In particular, FMI asked the FTC not to require divestitures of an entire package of stores to a single buyer. “This policy makes it almost impossible for smaller companies to purchase divested stores,” said FMI President and CEO Tim Hammonds. “Independents or small chains are often interested in buying a portion of such stores, but a single-buyer policy prevents them from doing so.”
FMI told the agency that its traditional approach has resulted in a widely held perception of bias against smaller operators.
In addition, FMI encouraged the commission to be more open to allowing companies to buy divested stores in the markets where they operate. Such smaller food retailers often know more about local market conditions, increasing the likelihood that the stores they purchase will succeed.
FMI noted that independents are supported by grocery wholesalers, bringing them services and resources that enable them to compete effectively with larger companies.
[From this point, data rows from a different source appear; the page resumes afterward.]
(** * appcenter-cli: the user profile store ([src/util/profile/profile.ts])

    A shallow embedding of the profile module and the properties of it that
    the specification states.

    - [JS]: the JavaScript values the module handles, truthiness, property
      access, [Object.assign], and the value-level effect of
      [JSON.stringify] / [JSON.parse].
    - [RegExp]: a backtracking matcher for the fragment of regular
      expressions that [validApp] uses, and [toDefaultApp].
    - the profile store: the process state (heap of [ProfileImpl] objects,
      the [currentProfile] cache, the profile file, the token store, a
      trace of the calls made to the outside) and the module's functions
      in a state-and-exception monad.

    The facts follow the definitions: [ToDefaultAppFacts],
    [ProfileStoreFacts], and [Scenarios] on concrete processes. *)

From Stdlib Require Import ZArith Ascii String List Bool Lia.
From Stdlib Require Import Floats.SpecFloat.
From stdpp Require Import base option list strings gmap.

Local Open Scope string_scope.
Set Warnings "-register-all".

(* ===================================================================== *)
(** * JavaScript values                                                   *)
(* ===================================================================== *)

Module JS.

(** A JS number is an IEEE-754 binary64; only its class (zero, NaN, ...)
    matters to this module, so the Standard Library's [spec_float] carries
    it. *)
Definition number := spec_float.

(** Plain data values: what [JSON.parse] produces and what the API hands
    to [saveUser], plus [undefined].  An object is the finite map of its
    own properties. *)
Inductive value : Type :=
| VUndefined
| VNull
| VBool (b : bool)
| VNum (n : number)
| VStr (s : string)
| VArr (xs : list value)
| VObj (ps : gmap string value).

Abbreviation object := (gmap string value).

(** ToBoolean: [false], [0], [-0], [NaN], [""], [null] and [undefined] are
    falsy; everything else, every object and array included, is truthy. *)
Definition truthy (v : value) : bool :=
  match v with
  | VUndefined | VNull => false
  | VBool b => b
  | VNum (S754_zero _) | VNum S754_nan => false
  | VNum _ => true
  | VStr s => negb (String.eqb s "")
  | VArr _ | VObj _ => true
  end.

(** [a || b] *)
Definition logical_or (a b : value) : value := if truthy a then a else b.

(** [o[k]] on an object: the property's value, [undefined] when absent. *)
Definition get_prop (o : object) (k : string) : value :=
  default VUndefined (o !! k).

(** [Object.assign(target, ...sources)]: the properties of each source in
    turn are set on the target, a later one overwriting an earlier one. *)
Definition assign (target : object) (sources : list object) : object :=
  fold_left (fun acc source => source ∪ acc) sources target.

(** ** JSON *)

(** A JSON document. *)
Inductive json : Type :=
| JNull
| JBool (b : bool)
| JNum (n : number)
| JStr (s : string)
| JArr (xs : list json)
| JObj (ps : gmap string json).

(** SerializeJSONProperty, read through the parser: the document that the
    text [JSON.stringify(v)] denotes, [None] where [JSON.stringify] yields
    [undefined].  Non-finite numbers become [null], [-0] becomes [0], an
    [undefined] property is left out and an [undefined] array element
    becomes [null]. *)
Fixpoint SerializeJSONProperty (v : value) : option json :=
  match v with
  | VUndefined => None
  | VNull => Some JNull
  | VBool b => Some (JBool b)
  | VNum S754_nan | VNum (S754_infinity _) => Some JNull
  | VNum (S754_zero _) => Some (JNum (S754_zero false))
  | VNum n => Some (JNum n)
  | VStr s => Some (JStr s)
  | VArr xs =>
      Some (JArr (map (fun x => default JNull (SerializeJSONProperty x)) xs))
  | VObj ps => Some (JObj (omap SerializeJSONProperty ps))
  end.

(** SerializeJSONObject: [JSON.stringify] of an object, which is never
    [undefined]. *)
Definition SerializeJSONObject (o : object) : json :=
  JObj (omap SerializeJSONProperty o).

(** The value [JSON.parse] builds from a document. *)
Fixpoint of_json (j : json) : value :=
  match j with
  | JNull => VNull
  | JBool b => VBool b
  | JNum n => VNum n
  | JStr s => VStr s
  | JArr xs => VArr (map of_json xs)
  | JObj ps => VObj (of_json <$> ps)
  end.

(** What a property holding [v] reads as once its object went through
    [JSON.stringify] and [JSON.parse]. *)
Definition through_JSON (v : value) : value :=
  match SerializeJSONProperty v with
  | Some j => of_json j
  | None => VUndefined
  end.

End JS.

Import JS.

(* ===================================================================== *)
(** * Regular expressions: the fragment [validApp] is written in          *)
(* ===================================================================== *)

Module RegExp.

(** A JS string is matched code unit by code unit; the units are carried
    by [ascii], which covers every character the class below names. *)
Definition code_units (s : string) : list ascii := list_ascii_of_string s.
Definition of_code_units (l : list ascii) : string := string_of_list_ascii l.

(** One entry of a character class: a range [a-z] or a single character. *)
Inductive class_atom : Type :=
| Range (lo hi : ascii)
| Single (c : ascii).

Definition class := list class_atom.

Definition atom_has (a : class_atom) (c : ascii) : bool :=
  match a with
  | Range lo hi =>
      (N_of_ascii lo <=? N_of_ascii c)%N && (N_of_ascii c <=? N_of_ascii hi)%N
  | Single c' => Ascii.eqb c' c
  end.

Definition class_has (cls : class) (c : ascii) : bool :=
  existsb (fun a => atom_has a c) cls.

(** One term of a pattern: an escaped literal character, or a capture
    group around a class under a greedy bounded quantifier,
    [([...]{lo,hi})]. *)
Inductive term : Type :=
| Literal (c : ascii)
| Group (cls : class) (lo hi : nat).

(** A pattern [^ t1 t2 ... tn $], anchored at both ends (no [m] flag, so
    [^] and [$] are the two ends of the input). *)
Definition pattern := list term.

(** How many leading code units of [s] lie in the class. *)
Fixpoint run (cls : class) (s : list ascii) : nat :=
  match s with
  | c :: s' => if class_has cls c then S (run cls s') else 0
  | [] => 0
  end.

(** The greedy quantifier's backtracking: try [k] repetitions, then [k-1],
    ... down to [lo], and keep the first count under which the rest of the
    pattern matches. *)
Fixpoint greedy {A : Type} (rest : nat -> option A) (lo k : nat) : option A :=
  if (k <? lo)%nat then None
  else
    match rest k with
    | Some r => Some r
    | None =>
        match k with
        | 0 => None
        | S k' => greedy rest lo k'
        end
    end.

(** Match the pattern against the whole of [s]; on success, the captures of
    its groups in order. *)
Fixpoint exec (p : pattern) (s : list ascii) : option (list (list ascii)) :=
  match p with
  | [] =>
      match s with
      | [] => Some []
      | _ :: _ => None
      end
  | Literal c :: p' =>
      match s with
      | c' :: s' => if Ascii.eqb c c' then exec p' s' else None
      | [] => None
      end
  | Group cls lo hi :: p' =>
      greedy (fun k => cons (take k s) <$> exec p' (drop k s))
             lo (Nat.min hi (run cls s))
  end.

(** [s.match(p)] for a pattern without the [g] flag: [null], or the array
    whose element 0 is the matched text and whose elements 1.. are the
    captures. *)
Definition String_match (s : string) (p : pattern) : option (list string) :=
  (fun caps => s :: map of_code_units caps) <$> exec p (code_units s).

End RegExp.

Import RegExp.

(* ===================================================================== *)
(** * [toDefaultApp]                                                      *)
(* ===================================================================== *)

Record DefaultApp : Type := mkDefaultApp {
  ownerName : string;
  appName : string;
  identifier : string;
}.

(** [[a-zA-Z0-9-_.]]: after the range [0-9] the dash is a literal dash. *)
Definition validChars : class :=
  [ Range "a" "z"; Range "A" "Z"; Range "0" "9";
    Single "-"; Single "_"; Single "." ]%char.

(** [/^([a-zA-Z0-9-_.]{1,100})\/([a-zA-Z0-9-_.]{1,100})$/] *)
Definition validApp : pattern :=
  [ Group validChars 1 100; Literal "/"%char; Group validChars 1 100 ].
Added Michael Sansolo, president of FMI’s Independent Operator Division, “Changes in these policies would help to level the playing field, giving independents and smaller chains realistic opportunities for become even stronger competitors to the benefit of consumers."
Food Marketing Institute (FMI) conducts programs in public affairs, food safety, research, education and industry relations on behalf of its nearly 1,250 food retail and wholesale member companies in the United States and around the world. FMI’s U.S. members operate more than 25,000 retail food stores and almost 22,000 pharmacies with a combined annual sales volume of nearly $650 billion. FMI’s retail membership is composed of large multi-store chains, regional firms and independent operators. Its international membership includes 126 companies from more than 65 countries. FMI’s nearly 330 associate members include the supplier partners of its retail and wholesale members.